One Tuesday in November, I saw him leaving Mr. Keller’s garden. I had woken up at four thirty and hadn’t been able to fall back asleep, so I pulled my pillow over to the window that overlooked the grounds and began to read with a flashlight. Soon I caught some motion in the corner of my eye, and when I looked outside, I saw it was Gabe. My dorm faced the front of Keller’s house, but Gabe appeared to be coming from the back, where the garden was.

My first thought was that he was still stuck on Mr. Keller’s flowers, and a wad of dread gathered in my chest. Neither one of us had mentioned the doubled flower since the night of the eclipse. I was embarrassed for him — his interest in it, his suspicions about the school as a whole, made him seem paranoid.

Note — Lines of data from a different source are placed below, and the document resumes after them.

(* ===== verification/Selection.v ===== *)
(** * Selection: [score_and_select] of [src/src/spine/inject/scorer.py]

    Pins always inject; locked memories come next; the other candidates are
    taken greedily in score order while they reach [tau] and fit the token
    budget that the memory share leaves. *)
From S2P Require Import Prelude PyStr PyFloat PyJson PyPath Ids Axes Scorer Features.
Open Scope Z_scope.

Record ScoredCandidate := {
  s_candidate : ScoringCandidate;
  s_features : ScoreFeatures;
  s_score : float;
  s_rank : Z;
  s_token_cost : Z;
}.

Record ScoringSelection := {
  injected : list ScoredCandidate;
  near_misses : list ScoredCandidate;
  budget_cuts : list ScoredCandidate;
  unselected : list ScoredCandidate;
  regular_budget : Z;
  pin_token_cost : Z;
  regular_token_cost : Z;
  total_token_cost : Z;
  pinned_overflow_tokens : Z;
}.

Definition u_id (s : UnrankedCandidate) : uuid := memory_id (u_candidate s).
Definition s_id (s : ScoredCandidate) : uuid := memory_id (s_candidate s).

(** [_with_rank]. *)
Definition with_rank (ranked : Z * UnrankedCandidate) : ScoredCandidate :=
  let '(rank, scored) := ranked in {|
    s_candidate := u_candidate scored; s_features := u_features scored;
    s_score := u_score scored; s_rank := rank; s_token_cost := u_token_cost scored |}.

Definition rank_from (start : Z) (pool : list UnrankedCandidate) : list ScoredCandidate :=
  with_rank <$> enumerate_from start pool.

(** [_validate_candidate_partition]. *)
Definition validate_candidate_partition (pins regular : list ScoringCandidate) : res pyexn unit :=
  guard_ (forallb pin pins) (ValueError "every pinned candidate must have pin=true");;
  guard_ (forallb (fun c => negb (pin c)) regular)
    (ValueError "regular candidates must have pin=false");;
  guard_ (nodupb (memory_id <$> (pins ++ regular)))
    (ValueError "candidate memory IDs must be unique").

(** The sort keys [memory_id.int] and [(-score, memory_id.int)]. *)
Definition id_leb (a b : UnrankedCandidate) : bool := (u_id a <=? u_id b)%N.

Definition score_leb (a b : UnrankedCandidate) : bool :=
  match SpecFloat.SFcompare (fneg (u_score a)) (fneg (u_score b)) with
  | Some Eq => (u_id a <=? u_id b)%N
  | Some Lt => true
  | _ => false
  end.

(** [share.numerator * model_context_tokens // share.denominator] for
    [Fraction(str(memory_context_share))]. *)
Definition share_tokens (p : ScorerParams) (model_context_tokens : Z) : Z :=
  let '(c, e) := default (0, 0) (repr_decimal (memory_context_share p)) in
  let '(num, den) := decimal_fraction c e in
  let share := num * model_context_tokens / den in
  match legacy_budget_tokens p with Some legacy => Z.min legacy share | None => share end.

(** The greedy loop over [ranked_regular]. *)
Record greedy := {
  g_selected : list ScoredCandidate;
  g_unselected : list ScoredCandidate;
  g_cuts : list ScoredCandidate;
  g_remaining : Z;
}.

Definition greedy_step (tau : float) (g : greedy) (scored : ScoredCandidate) : greedy :=
  let reaches := fle tau (s_score scored) in
  let cut_by_budget := reaches && (g_remaining g <? s_token_cost scored) in
  let selectable := reaches && (s_token_cost scored <=? g_remaining g) in
  if selectable then {|
    g_selected := g_selected g ++ [scored]; g_unselected := g_unselected g;
    g_cuts := g_cuts g; g_remaining := g_remaining g - s_token_cost scored |}
  else {|
    g_selected := g_selected g; g_unselected := g_unselected g ++ [scored];
    g_cuts := if cut_by_budget then g_cuts g ++ [scored] else g_cuts g;
    g_remaining := g_remaining g |}.

Definition greedy_select (tau : float) (budget : Z) (ranked : list ScoredCandidate) : greedy :=
  foldl (greedy_step tau) {| g_selected := []; g_unselected := []; g_cuts := []; g_remaining := budget |}
    ranked.
Definition insert_root (c : CreateMemoryCommand) (embedding : list float) (status : MemoryStatus)
    (memory_id : option uuid) (run_id origin_agent : option str) : M MemoryUnit :=
  id <-! match memory_id with Some id => ret id | None => gen_random_uuid end;
  t <-! now;
  row <-! insert_unit (root_unit c embedding status id run_id origin_agent t);
  rev_uid <-! mint;
  insert_revision (root_row c row rev_uid t) ;!
  ret row.

Definition new_root (c : CreateMemoryCommand) (embedding : list float) (status : MemoryStatus) :
    M MemoryUnit := insert_root c embedding status None None None.

(** [except IntegrityError]: translate a lost label race. *)
Definition on_label_race {A} (labels : list str) (principal_id : str) (m : M A) : M A :=
  try_catch m (λ e,
    match e with
    | IntegrityError name =>
        if String.eqb name ACTIVE_LABEL_CONSTRAINT then
          d <-! get_db;
          match head (omap (λ label, find_active_label d principal_id label None) labels) with
          | Some conflict => raise (LabelConflictError (m_id conflict) (m_label conflict))
          | None => raise e
          end
        else raise e
    | _ => raise e
    end).

Definition refuse_label_conflict (principal_id label : str) : M unit :=
  d <-! get_db;
  match find_active_label d principal_id label None with
  | Some conflict => raise (LabelConflictError (m_id conflict) (m_label conflict))
  | None => ret tt
  end.

Definition refuse_rejected (principal_id body : str) : M unit :=
  d <-! get_db;
  require (negb (some (rejected_body d principal_id body))) (MemoryValidationError REJECTED_MESSAGE).

(** [MemoryService.create]. *)
Definition create (c : CreateMemoryCommand) : M CreateResult :=
  validate_label (cm_label c) ;!
  validate_body (cm_body c) ;!
  embedding <-! embed (cm_body c);
  transaction (
    d <-! get_db;
    let matches := dedup_matches d (cm_principal_id c) embedding [Sactive] [] in
    refuse_rejected (cm_principal_id c) (cm_body c) ;!
    let b := classify_dedup_score settings (card_score <$> head matches) in
    match b, matches with
    | duplicate, top :: _ => raise (DuplicateMemoryError top)
    | _, _ =>
        refuse_label_conflict (cm_principal_id c) (cm_label c) ;!
        if match b with similar => negb (cm_force c) | _ => false end
        then ret (SimilarMemories matches)
        else
          row <-! on_label_race [cm_label c] (cm_principal_id c)
                    (savepoint (new_root c embedding Sactive));
          ret (MemoryCreated row)
    end).

(** [_validate_split_keywords]. *)
Definition keyword_ok (keyword : str) : bool :=
  bool_decide (keyword ≠ []) && bool_decide (keyword = strip keyword)
  && bool_decide (keyword = py_lower keyword).

Definition validate_split_keyword (seen : list str) (keyword : str) : M (list str) :=
  require (keyword_ok keyword)
    (MemoryValidationError "split child keywords must be trimmed nonblank lowercase terms") ;!
  require (bool_decide (keyword ∉ seen))
    (MemoryValidationError "split child keywords must be distinct") ;!
  ret (keyword :: seen).

Definition validate_split_keywords (keywords : list str) : M unit :=
  require ((2 <=? zlen keywords) && (zlen keywords <=? 5))
    (MemoryValidationError "split children require 2-5 keywords") ;!
  fold_m validate_split_keyword [] keywords ;!
  ret tt.

(** One child in the loop of [_validate_split], with the labels and stripped
    bodies seen so far. *)
Definition validate_split_child (seen : list str * list str) (child : SplitMemoryChild) :
    M (list str * list str) :=
  let '(labels, bodies) := seen in
  require (negb (blank (sp_label child)) && bool_decide (sp_label child = strip (sp_label child))
           && negb (mem_char 10 (sp_label child)) && negb (mem_char 13 (sp_label child)))
    (MemoryValidationError "split child labels must be nonblank trimmed single lines") ;!
  validate_label (sp_label child) ;!
  require (bool_decide (sp_label child ∉ labels))
    (MemoryValidationError "split child labels must be distinct") ;!
  require (negb (blank (sp_body child)))
    (MemoryValidationError "split child bodies must be nonblank") ;!
  validate_body (sp_body child) ;!
  require (bool_decide (strip (sp_body child) ∉ bodies))
    (MemoryValidationError "split child bodies must be distinct") ;!
  validate_split_keywords (sp_keywords child) ;!
  ret (sp_label child :: labels, strip (sp_body child) :: bodies).

Definition validate_split (c : SplitMemoryCommand) : M unit :=
  require (negb (blank (sc_source_body c)))
    (MemoryValidationError "split source_body must be nonblank") ;!
  require ((2 <=? zlen (sc_children c)) && (zlen (sc_children c) <=? 64))
    (MemoryValidationError "memory split requires between 2 and 64 children") ;!
  validate_label (lit "Split source") ;!
  fold_m validate_split_child ([], []) (sc_children c) ;!
  ret tt.

(** Edges in both directions between distinct members of a family. *)
Definition relate (type : EdgeType) (from to_ : uuid) : M unit :=
  uid <-! mint;
  t <-! now;
  insert_edge {| e_edge_uid := uid; e_from_memory_id := from; e_to_memory_id := to_;
                 e_edge_type := type; e_created_at := t |}.

Definition relate_family (ids : list uuid) : M unit :=
  for_each ids (λ left, for_each ids (λ right,
    if (left =? right)%N then ret tt else relate relates_to left right)).

Definition split_source_command (c : SplitMemoryCommand) : CreateMemoryCommand := {|
  cm_principal_id := sc_principal_id c; cm_label := lit "Split source"; cm_body := sc_source_body c;
  cm_kind := Kfact; cm_editor := sc_editor c; cm_machine_id := sc_machine_id c;
  cm_keywords := [lit "split"; lit "source"]; cm_project_key := sc_project_key c;
  cm_thread_origin := sc_thread_origin c; cm_origin_thread_id := sc_origin_thread_id c;
  cm_origin_path := sc_origin_path c; cm_origin_location := sc_origin_location c;
  cm_origin_locations := []; cm_force := false; cm_parent_uid := None;
  cm_revision_reason := lit "remember/source-split" |}.

Definition split_child_command (c : SplitMemoryCommand) (parent : str) (child : SplitMemoryChild) :
    CreateMemoryCommand := {|
  cm_principal_id := sc_principal_id c; cm_label := sp_label child; cm_body := sp_body child;
  cm_kind := Kfact; cm_editor := sc_editor c; cm_machine_id := sc_machine_id c;
  cm_keywords := sp_keywords child; cm_project_key := sc_project_key c;
  cm_thread_origin := sc_thread_origin c; cm_origin_thread_id := sc_origin_thread_id c;
  cm_origin_path := sc_origin_path c; cm_origin_location := sc_origin_location c;
  cm_origin_locations := []; cm_force := false; cm_parent_uid := Some parent;
  cm_revision_reason := lit "remember/split-child" |}.

(** The revision-1 row of a memory just written. *)
Definition root_revision_uid (id : uuid) : M str :=
  d <-! get_db;
  match parent_uids id 1 d with
  | uid :: _ => ret uid
  | [] => raise (RuntimeError "split source revision was not written")
  end.

(** The writes of a split, inside one savepoint. *)
Definition write_split (c : SplitMemoryCommand) (source_embedding : list float)
    (child_embeddings : list (list float)) : M (MemoryUnit * list MemoryUnit) :=
  source_row <-! new_root (split_source_command c) source_embedding Stombstoned;
  parent <-! root_revision_uid (m_id source_row);
  child_rows <-! map_m (λ ce, new_root (split_child_command c parent (fst ce)) (snd ce) Sactive)
                   (zip (sc_children c) child_embeddings);
  relate_family (m_id <$> child_rows) ;!
  ret (source_row, child_rows).

(** The per-child checks in the locked pass: the first refusal decides. *)
Fixpoint check_split_children (c : SplitMemoryCommand) (l : list (SplitMemoryChild * list float)) :
    M (option (list SimilarityMemoryCard)) :=
  match l with
  | [] => ret None
  | (child, embedding) :: l' =>
      refuse_label_conflict (sc_principal_id c) (sp_label child) ;!
      d <-! get_db;
      let matches := dedup_matches d (sc_principal_id c) embedding [Sactive] [] in
      match classify_dedup_score settings (card_score <$> head matches), matches with
      | duplicate, top :: _ => raise (DuplicateMemoryError top)
      | similar, _ => ret (Some matches)
      | _, _ => check_split_children c l'
      end
  end.

(** [MemoryService.split]. *)
Definition split (c : SplitMemoryCommand) : M SplitResult :=
  validate_split c ;!
  for_each (sc_children c) (λ child, refuse_label_conflict (sc_principal_id c) (sp_label child)) ;!
  source_embedding <-! embed (sc_source_body c);
  child_embeddings <-! map_m (λ child, embed (sp_body child)) (sc_children c);
  transaction (
    for_each (sc_source_body c :: (sp_body <$> sc_children c)) (refuse_rejected (sc_principal_id c)) ;!
    refused <-! check_split_children c (zip (sc_children c) child_embeddings);
    match refused with
    | Some matches => ret (SplitSimilar matches)
    | None =>
        family <-! on_label_race (sp_label <$> sc_children c) (sc_principal_id c)
                     (savepoint (write_split c source_embedding child_embeddings));
        ret (MemorySplitCreated (fst family) (snd family))
    end).

(** [MemoryService.create_candidate]. *)
Definition create_candidate (c : CreateMemoryCommand) (replaces : list uuid) :
    M (option CandidateCreated) :=
  validate_label (cm_label c) ;!
  validate_body (cm_body c) ;!
  transaction (
    d <-! get_db;
    match rejected_body d (cm_principal_id c) (cm_body c) with
    | Some _ => ret None
    | None =>
        embedding <-! embed (cm_body c);
        let matches := dedup_matches d (cm_principal_id c) embedding [Sactive; Scandidate] [] in
        let top := head (filter (λ m, card_memory_id m ∉ replaces) matches) in
        if match top with Some m => fle (dedup_dup settings) (card_score m) | None => false end
        then ret None
        else
          row <-! new_root c embedding Scandidate;
          ret (Some {| cc_memory := row; cc_neighbors := matches |})
    end).

(** [MemoryService.create_curator_candidate]. *)
Definition create_curator_candidate (c : CreateMemoryCommand) (exclude_memory_ids : list uuid) :
    M (option CandidateCreated) :=
  validate_label (cm_label c) ;!
  validate_body (cm_body c) ;!
  embedding <-! embed (cm_body c);
  transaction (
    d <-! get_db;
    let matches := dedup_matches d (cm_principal_id c) embedding [Sactive; Scandidate]
                     exclude_memory_ids in
    if match matches with m :: _ => fle (dedup_dup settings) (card_score m) | [] => false end
    then ret None
    else
      row <-! new_root c embedding Scandidate;
      ret (Some {| cc_memory := row; cc_neighbors := matches |})).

So when I saw him in the dining hall that morning, I meant to bring it up. But his skin was pale and his eyes were sunken, the lower lids rimmed by sallow half-moons. It frightened me — I wondered if something much worse was going on. I made him a plate of food, and we ate together by the windows that overlooked Observatory Hill, where we had watched the eclipse almost one year before. By the end of the meal he seemed to perk up, the color of his cheeks becoming more beige than white, and for the moment, that satisfied me.

2. MADISON, WISCONSIN, 2004

Six years later, as Gabe and I drove a U-Haul from Fort Bragg, California, to Madison, Wisconsin, I found myself sorting obsessively through my memories of Mills and the years after I left. There was plenty of time on our drive, and more space: first the California redwoods, then the sliced-open rock of the Sierra Nevada and Utah’s red hills. In Colorado we saw rivers so glassy and clear they mirrored the land above them, so that the river ceased to be a river at all and instead became a double of the sky.

We looked at all this without talking; we felt as though it belonged not to us but to the natives and travelers who hiked those canyons by day and slept with the sun. We had forfeited our right to day by accepting a different offer. And though I had accepted it, I had always been the harder sell, and there were still moments when insurgencies would spark unexpectedly inside me. It was as though there were thousands of little soldiers in my gut, most of whom were aligned with the cause but some who wrestled free and fired at it. It was one thing to say we would participate in Keller’s work; it was another to make it our lives. Or perhaps I clung to that skepticism because it suggested that choice had not been lost — or at least, irreversibly muddied — at the very start.